Dans les Alpes du Nord, le christianisme pénètre par deux voies :
– les vallées affluentes du Rhône et le réseau des routes qui les bordent,
– les cols qui relient les bords du Léman à l’Italie.

Aux premiers temps du christianisme
Aux premiers temps du christianisme

S’il est impossible en l’état actuel des découvertes et des connaissances de proposer une chronologie, on peut toutefois raisonnablement penser que le christianisme s’étant implanté à Genève, le port de Condate (Seyssel) a dû lui aussi être touché très tôt. En effet, cet actif emporium, animé par une compagnie de transporteurs, les nautes, était en contact quotidien avec les bateliers de Lyon.

On imagine mal alors que des Centres comme Etanna (Yenne), Labisco (Les Échelles), Aquae (Aix-Les-Bains)… n’aient pas vite abrité des groupes de chrétiens, alors que des marchands étrangers fréquentaient régulièrement leurs marchés.

Quant aux cols alpins dont on connaît l’importance dans l’antiquité, ils ont dû voir les adeptes de la nouvelle religion se mêler aux groupes de voyageurs en provenance des villes de la plaine du Pô.

Ainsi, dès le Ve siècle, l’église alpine implante ses diocèses dans les grandes villes. Genève d’abord, où le premier évêque connu officie vers 400. Puis le diocèse de Grenoble, qui intéresse la Savoie puisqu’il s’étend alors jusqu’à Aix-Les-Bains. Enfin, celui de Belley qui contrôle les pays du Rhône.

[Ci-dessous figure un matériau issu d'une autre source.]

(** The loop [while(ind--)]: [ind] from [nbcount - 1] to 0. *)
Fixpoint put_nibbles (ind : nat) (m : memory) (p i base nbcount : Z) : outcome memory :=
  match ind with
  | O => Done m
  | S ind =>
      let d := if base =? 16 then nibble_to_hex (Z.land (Z.shiftr i (Z.of_nat ind * 4)) 15)
               else if negb (Z.land (Z.shiftr i (Z.of_nat ind)) 1 =? 0) then 49 else 48 in
      m ← store m (p + (- Z.of_nat ind + nbcount - 1)) d;
      put_nibbles ind m p i base nbcount
  end.

(** More than the digits of any [long long]. *)
Definition digit_fuel : nat := 70.

(** [lltoa]: the address of the text, and the memory. *)
Definition lltoa (m : memory) (i p base : Z) : outcome (Z * memory) :=
  if base =? 10 then
    let neg := i <? 0 in
    '(m, p, i) ← (if neg then
        m ← store m p 45;
        i ← signed 64 (i * -1);
        Done (m, p + 1, i)
      else Done (m, p, i));
    p ← count_digits digit_fuel p (s32 i);
    m ← store m p 0;
    '(p, m) ← put_digits digit_fuel m p i;
    Done (if neg then p - 1 else p, m)
  else if (base =? 2) || (base =? 16) then
    if i =? 0 then
      m ← store m p 48; m ← store m (p + 1) 0; Done (p, m)
    else
      let shift := if base =? 16 then 4 else 1 in
      let mask := if base =? 16 then Z.shiftl 15 56 else Z.shiftl 8 56 in
      nbcount ← count_nibbles digit_fuel mask (i mod 2 ^ 64) shift 0 false;
      m ← put_nibbles (Z.to_nat nbcount) m p i base nbcount;
      m ← store m (p + nbcount) 0;
      Done (p, m)
  else Done (p, m).

(** [i & ~0x0u] converts to [unsigned int]. *)
Definition itoa (m : memory) (i p base : Z) : outcome (Z * memory) :=
  if negb (base =? 10) then lltoa m (u32 i) p base else lltoa m i p base.
(** A [long] has 32 bits on i386. *)
Definition ltoa (m : memory) (i p base : Z) : outcome (Z * memory) :=
  if negb (base =? 10) then lltoa m (u32 i) p base else lltoa m i p base.

(** ** Decimal numerals *)

(** The digits of a number, most significant first. *)
Fixpoint decimal (fuel : nat) (n : Z) : list Z :=
  match fuel with
  | O => []
  | S fuel => (if n <? 10 then [] else decimal fuel (n / 10)) ++ [48 + n mod 10]
  end.

Lemma decimal_length_pos fuel n : (0 < fuel)%nat → (0 < length (decimal fuel n))%nat.
Proof. destruct fuel; cbn; [lia|]. rewrite length_app. cbn. lia. Qed.

Lemma div10_bound n fuel : n < 10 ^ Z.of_nat (S fuel) → n / 10 < 10 ^ Z.of_nat fuel.
Proof. intros Hn. apply Z.div_lt_upper_bound; [lia|]. rewrite <-Z.pow_succ_r, <-Nat2Z.inj_succ by lia. done. Qed.

Lemma count_digits_spec fuel p n : 0 ≤ n < 10 ^ Z.of_nat fuel → (0 < fuel)%nat →
  count_digits fuel p n = Done (p + Z.of_nat (length (decimal fuel n))).
Proof.
  revert p n. induction fuel as [|fuel IH]; intros p n Hn Hf; [lia|]. cbn [count_digits decimal].
  rewrite Z.quot_div_nonneg by lia. rewrite length_app. cbn [length].
  destruct (Z.ltb_spec n 10) as [Hs|Hs].
  - rewrite Z.div_small by lia. cbn. by f_equal.
  - assert (1 ≤ n / 10) by (apply Z.div_le_lower_bound; lia). rewrite (proj2 (Z.eqb_neq _ 0)) by lia.
    destruct fuel as [|fuel]; [cbn in Hn; lia|].
    rewrite IH; [f_equal; lia| |lia]. split; [lia|]. apply div10_bound, Hn.
Qed.

Lemma decimal_chars fuel n : 0 ≤ n → Forall (λ c, 48 ≤ c ≤ 57) (decimal fuel n).
Proof.
  revert n. induction fuel as [|fuel IH]; intros n Hn; cbn; [constructor|].
  pose proof (Z.mod_pos_bound n 10). apply Forall_app. split; [|repeat constructor; lia].
  destruct (n <? 10); [constructor|]. apply IH, Z.div_pos; lia.
Qed.

Lemma put_digits_spec fuel m p n : 0 ≤ n < 10 ^ Z.of_nat fuel → (0 < fuel)%nat →
  mapped m (p - Z.of_nat (length (decimal fuel n))) (Z.of_nat (length (decimal fuel n))) →
  put_digits fuel m p n = Done (p - Z.of_nat (length (decimal fuel n)),
    write_bytes m (p - Z.of_nat (length (decimal fuel n))) (decimal fuel n)).
Proof.
  revert m p n. induction fuel as [|fuel IH]; intros m p n Hn Hf Hm; [lia|]. cbn [put_digits].
  rewrite Z.quot_div_nonneg, Z.rem_mod_nonneg by lia. pose proof (Z.mod_pos_bound n 10).
  cbn [decimal] in *. rewrite length_app in *. cbn [length] in *.
  rewrite store_Done; [|replace (p - 1) with (p - Z.of_nat (length (if n <? 10 then [] else decimal fuel (n / 10)) + 1) +
    Z.of_nat (length (if n <? 10 then [] else decimal fuel (n / 10)))) by lia; apply Hm; lia|lia].
  cbn [mbind outcome_bind]. destruct (Z.ltb_spec n 10) as [Hs|Hs].
  - rewrite (Z.div_small n 10) by lia. cbn. done.
  - assert (1 ≤ n / 10) by (apply Z.div_le_lower_bound; lia). rewrite (proj2 (Z.eqb_neq _ 0)) by lia.
    destruct fuel as [|fuel]; [cbn in Hn; lia|].
    assert (0 ≤ n / 10 < 10 ^ Z.of_nat (S fuel)) by (split; [lia|apply div10_bound, Hn]).
    set (l := decimal (S fuel) (n / 10)) in *. rewrite IH; [|done|lia|].
    + f_equal. fold l. replace (p - 1 - Z.of_nat (length l)) with (p - Z.of_nat (length l + 1)) by lia. f_equal.
      rewrite write_bytes_app, write_bytes_insert by lia. cbn. f_equal. lia.
    + fold l. apply mapped_insert. intros i Hi.
      replace (p - 1 - Z.of_nat (length l) + i) with (p - Z.of_nat (length l + 1) + i) by lia. apply Hm. lia.
Qed.

(** The value of a numeral, read from the left after [ret]. *)
Definition dec_value (ret : Z) (l : list Z) : Z := foldl (λ r c, r * 10 + (c - 48)) ret l.

Lemma dec_value_app r l1 l2 : dec_value r (l1 ++ l2) = dec_value (dec_value r l1) l2.
Proof. apply foldl_app. Qed.

Lemma dec_value_ge l : ∀ r, 0 ≤ r → Forall (λ c, 48 ≤ c ≤ 57) l → r ≤ dec_value r l.
Proof.
  induction l as [|c l IH]; intros r Hr Hl; [done|]. apply Forall_cons in Hl as [Hc Hl].
  specialize (IH (r * 10 + (c - 48)) ltac:(lia) Hl). change (dec_value r (c :: l)) with (dec_value (r * 10 + (c - 48)) l). lia.
Qed.

Lemma decimal_value fuel n : 0 ≤ n < 10 ^ Z.of_nat fuel → dec_value 0 (decimal fuel n) = n.
Proof.
  revert n. induction fuel as [|fuel IH]; intros n Hn; [change (10 ^ Z.of_nat 0) with 1 in Hn; cbn; lia|]. cbn [decimal]. rewrite dec_value_app.
  pose proof (Z.div_mod n 10). destruct (Z.ltb_spec n 10).
  - cbn. rewrite Z.mod_small by lia. lia.
  - rewrite IH; [cbn; lia|]. split; [apply Z.div_pos; lia|apply div10_bound, Hn].
Qed.

Lemma atoi_loop_spec m l : ∀ str r, bytes_at m str l → Forall (λ c, 48 ≤ c ≤ 57) l → 0 ≤ r →
  dec_value r l < 2 ^ 31 → atoi_loop (length l) m str r = Done (dec_value r l).
Proof.
  induction l as [|c l IH]; intros str r Hb Hl Hr Hv; cbn [length atoi_loop]; [done|].
  destruct Hb as [Hc Hb]. apply Forall_cons in Hl as [Hc' Hl]. rewrite (load_Done _ _ _ Hc). cbn [mbind outcome_bind].
  rewrite (sext_id 8) by lia. cbn [dec_value foldl] in *. fold (dec_value (r * 10 + (c - 48)) l) in *.
  pose proof (dec_value_ge l (r * 10 + (c - 48)) ltac:(lia) Hl).
  rewrite !signed_Done by lia. cbn [mbind outcome_bind]. rewrite signed_Done by lia. cbn [mbind outcome_bind].
  apply IH; (done || lia).
Qed.

Lemma decimal_length fuel k n : n < 10 ^ Z.of_nat (S k) → (length (decimal fuel n) ≤ S k)%nat.
Proof.
  revert k n. induction fuel as [|fuel IH]; intros k n Hn; cbn [decimal]; [cbn; lia|]. rewrite length_app.
  cbn [length]. destruct (Z.ltb_spec n 10); [cbn; lia|].
  destruct k as [|k]; [change (10 ^ Z.of_nat 1) with 10 in Hn; lia|].
  specialize (IH k (n / 10) (div10_bound _ _ Hn)). lia.
Qed.

Lemma atoi_spec m str l : cstr m str l → Forall (λ c, 48 ≤ c ≤ 57) l → Z.of_nat (length l) < 2 ^ 31 →
  dec_value 0 l < 2 ^ 31 → atoi m str = Done (dec_value 0 l).
Proof.
  intros Hs Hl Hlen Hv. unfold atoi, k_strlen. rewrite (strlen_cstr _ _ _ Hs). cbn [mbind outcome_bind].
  rewrite s32_id, Nat2Z.id by lia. apply atoi_loop_spec; [|done|lia|done]. by destruct Hs as [[Hb _]%bytes_at_app _].
Qed.

(** The text of an [int]. *)
Definition int_text (i : Z) : list Z :=
  if i <? 0 then 45 :: decimal digit_fuel (- i) else decimal digit_fuel i.

(** The digits of a number that fits an [int], with the terminator written first. *)
Lemma put_decimal m p n : 0 ≤ n < 2 ^ 31 → mapped m p (Z.of_nat (length (decimal digit_fuel n)) + 1) →
  (q ← count_digits digit_fuel p (s32 n);
   m ← store m q 0;
   put_digits digit_fuel m q n) = Done (p, write_bytes m p (decimal digit_fuel n ++ [0])).
Proof.
  intros Hn Hm. assert (n < 10 ^ Z.of_nat digit_fuel) by (etrans; [apply Hn|by vm_compute]).
  rewrite s32_id, count_digits_spec by (done || lia || unfold digit_fuel; lia). cbn [mbind outcome_bind].
  set (l := decimal digit_fuel n) in *. rewrite store_Done by (lia || apply Hm; lia). cbn [mbind outcome_bind].
  rewrite put_digits_spec; [|lia|unfold digit_fuel; lia|]; fold l;
    replace (p + Z.of_nat (length l) - Z.of_nat (length l)) with p by lia.
  - f_equal. f_equal. rewrite write_bytes_app, write_bytes_insert by lia. done.
  - apply mapped_insert. intros i Hi. apply Hm. lia.
Qed.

Il faut attendre le VIe siècle pour voir naître les diocèses de Moutiers et de Saint-Jean-de-Maurienne. À cet époque, le christianisme pénètre peu à peu dans les campagnes. Les premiers chrétiens nous ont laissé quelques inscriptions, qui en dépit de leur rareté, apportent déjà nombres d’informations.

Inscriptions du VIe siècle

  • Date  — Lieux — Personne concernée — Contenus de l’inscription
  • 504 — Jongieux — VALHO : le nom de la défunte a une assonance germanique — Inscription au dos d’une stèle dédié a dieu Sylvain. VALHO est une « femme religieuse » qui a vécu 68 ans.
  • 521 — Yenne  (découverte en 1954 en remploi dans le mur de l’église ; GUNDEFRIDA — femme burgonde morte le 15 novembre 521 — « Dans ce tombeau repose en paix de bonne mémoire, Gundefrida, qui a vécu 34 ans et 2 mois. Elle est morte le 17ème jour avant les Kalendes de décembre, sous le consulat de Valérius. »
  • 523 ? — Grésy-sur-Aix découverte en 1860 — AUNEMUNDUS — un Burgonde converti à la fin du Ve siècle ; voir photo et traduction
  • 527 — Lugrin près d’Évian trouvée en 1855 — BROVACUS : jeune chrétien racheté par Gondemar, roi de Bourgogne de 523 à 532 — « Dans cette tombe repose, de bonne mémoire, qui vécut 13 ans et 4 mois… sous le consulat unique de Brandobricus, ils furent rachetés par le souverain Gondemar

L’inscription de Grésy-sur-Aix apporte de précieux renseignements sur cette période de transition entre le monde antique et le monde médiéval où le christianisme se diffuse lentement dans les campagnes.
Le défunt est un des ces Burgondes établi dans nos contrées et converti au christianisme sur la fin du Ve siècle.

Son nom, Aunemond, terminé par le radical MUND (lune) indique bien son origine germanique. C’est comme Edmond, Sigismond…

Le peuple burgonde s’installe dans la région en 443 après une longue migration qui l’a conduit des rives de la mer Baltique à celle du Haut-Main pour aboutir enfin en Savoie.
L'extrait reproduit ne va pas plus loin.